A rapid enzyme-linked immunosorbent assay with two modes of detection for measuring cytokine concentration

Abstract

Interleukin (IL)‐6 and IL‐8 were measured in 101 serum samples collected from eight intensive‐care unit patients using a polystyrene‐based stick enzyme‐linked immunosorbent assay (STICKELISA) system. This system consisted of an immobilized‐antibody ELISA stick and a noncontact spectrophotometer. Cytokine concentration was detected by two ways: first, rapidly and semi‐quantitatively by naked‐eye observation of the color change and second, quantitatively using the spectrophotometer for accurate concentration determination.

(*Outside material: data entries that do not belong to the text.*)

(* ===== verification/Monitor.v ===== *)
(** * Metrics and log lines

    common/monitor/Metrics.cpp, MetricsRegistry.cpp and MetricsHttpServer.cpp, and
    the text of common/log/Logger.cpp.  Numbers are binary64, printed as an
    output stream prints them by default.  The order in which a hash map is
    walked is a parameter. *)

From S2P Require Import Prelude Words Text Spans Config Otlp RateLimit.
From Stdlib Require Import SpecFloat.
Local Open Scope Z_scope.

(** ** A double on a stream: at most six significant digits *)

Definition round_half_even (n d : Z) : Z :=
  let q := n / d in
  let r := 2 * (n mod d) in
  if (d <? r) || ((r =? d) && Z.odd q) then q + 1 else q.

(** The [k] with [10 ^ k <= n / d < 10 ^ (k + 1)], for positive [n] and [d]; a
    double below 1 needs no more than 400 steps. *)
Fixpoint small_exponent (fuel : nat) (n d k : Z) : Z :=
  match fuel with
  | O => k
  | S fuel => if d <=? n then k else small_exponent fuel (n * 10) d (k - 1)
  end.
Definition decimal_exponent (n d : Z) : Z :=
  if d <=? n then Z.of_nat (String.length (to_string (n / d))) - 1 else small_exponent 400 n d 0.

(** The text without the zeros at its end. *)
Fixpoint strip_zeros (s : string) : string :=
  match s with
  | EmptyString => EmptyString
  | String c s' => match strip_zeros s' with
                   | EmptyString => if Ascii.eqb c "0" then EmptyString else String c EmptyString
                   | t => String c t
                   end
  end.

Definition with_fraction (int frac : string) : string :=
  match strip_zeros frac with EmptyString => int | f => int +:+ "." +:+ f end.

Definition zeros (n : nat) : string := Nat.iter n (String "0") EmptyString.

(** The format [%g] with precision 6, for a positive number. *)
Definition general6 (n d : Z) : string :=
  let k := decimal_exponent n d in
  let scaled := if k <=? 5 then round_half_even (n * 10 ^ (5 - k)) d else round_half_even n (d * 10 ^ (k - 5)) in
  let '(k, scaled) := if scaled =? 1000000 then (k + 1, 100000) else (k, scaled) in
  let ds := to_string scaled in
  if (-5 <? k) && (k <? 6) then
    if 0 <=? k then with_fraction (String.substring 0 (Z.to_nat (k + 1)) ds) (String.substring (Z.to_nat (k + 1)) 6 ds)
    else with_fraction "0" (zeros (Z.to_nat (- k - 1)) +:+ ds)
  else
    with_fraction (String.substring 0 1 ds) (String.substring 1 5 ds) +:+ "e" +:+ (if k <? 0 then "-" else "+") +:+
    (if Z.abs k <? 10 then "0" +:+ to_string (Z.abs k) else to_string (Z.abs k)).

Definition put_double (x : double) : string :=
  match x with
  | S754_zero s => if s then "-0" else "0"
  | S754_infinity s => if s then "-inf" else "inf"
  | S754_nan => "nan"
  | S754_finite s m e =>
      (if s then "-" else EmptyString) +:+ (if 0 <=? e then general6 (Z.pos m * 2 ^ e) 1 else general6 (Z.pos m) (2 ^ (- e)))
  end.

(** ** Counters, gauges, histograms *)

Definition counter_inc (value counter : double) : double := if SFltb value (to_double 0) then counter else dadd counter value.
Definition gauge_set (value gauge : double) : double := value.
Definition gauge_inc (value gauge : double) : double := dadd gauge value.
Definition gauge_dec (value gauge : double) : double := dsub gauge value.

Record Histogram := mkHistogram { buckets_ : list double; bucket_counts_ : list Z; count_ : Z; sum_ : double }.

(** [std::sort]; buckets that compare equal print alike. *)
Definition Histogram_new (buckets : list double) : Histogram :=
  let sorted := foldr (insert_by SFleb) [] buckets in
  mkHistogram sorted (replicate (length sorted) 0) 0 (to_double 0).

Definition observe (value : double) (h : Histogram) : Histogram :=
  mkHistogram (buckets_ h)
    (zip_with (fun b n => if SFleb value b then u64 (n + 1) else n) (buckets_ h) (bucket_counts_ h))
    (u64 (count_ h + 1)) (dadd (sum_ h) value).

Definition nl : string := String newline EmptyString.

Definition bucket_lines (name : string) (l : list (double * Z)) : string :=
  foldr (fun bn rest => name +:+ lit "_bucket{le='" +:+ put_double bn.1 +:+ lit "'} " +:+ to_string bn.2 +:+ nl +:+ rest) EmptyString l.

The spectrophotometric assay enabled the quantitation of as little as 100 pg/mL cytokine and took only 45 min to complete. There was a good agreement between the STICKELISA observations and data ob‐tained using a plate ELISA system. The agreement between STICKELISA naked‐eye observation and plate ELISA determination was 94 and 85% for IL‐6 and IL‐8, respectively. The correlation coefficients between the STICKELISA spectrophotometric determination and plate ELISA determination were 0.88 and 0.91 for IL‐6 and IL‐8, respectively, in a 0.1–5 ng/mL cytokine concentration range. These results demonstrate that the STICKELISA system is a simple, rapid, and quantitative method for bedside cytokine measurement in critical‐care settings. J. Clin. Lab. Anal. 23:40–44, 2009. © 2009 Wiley‐Liss, Inc.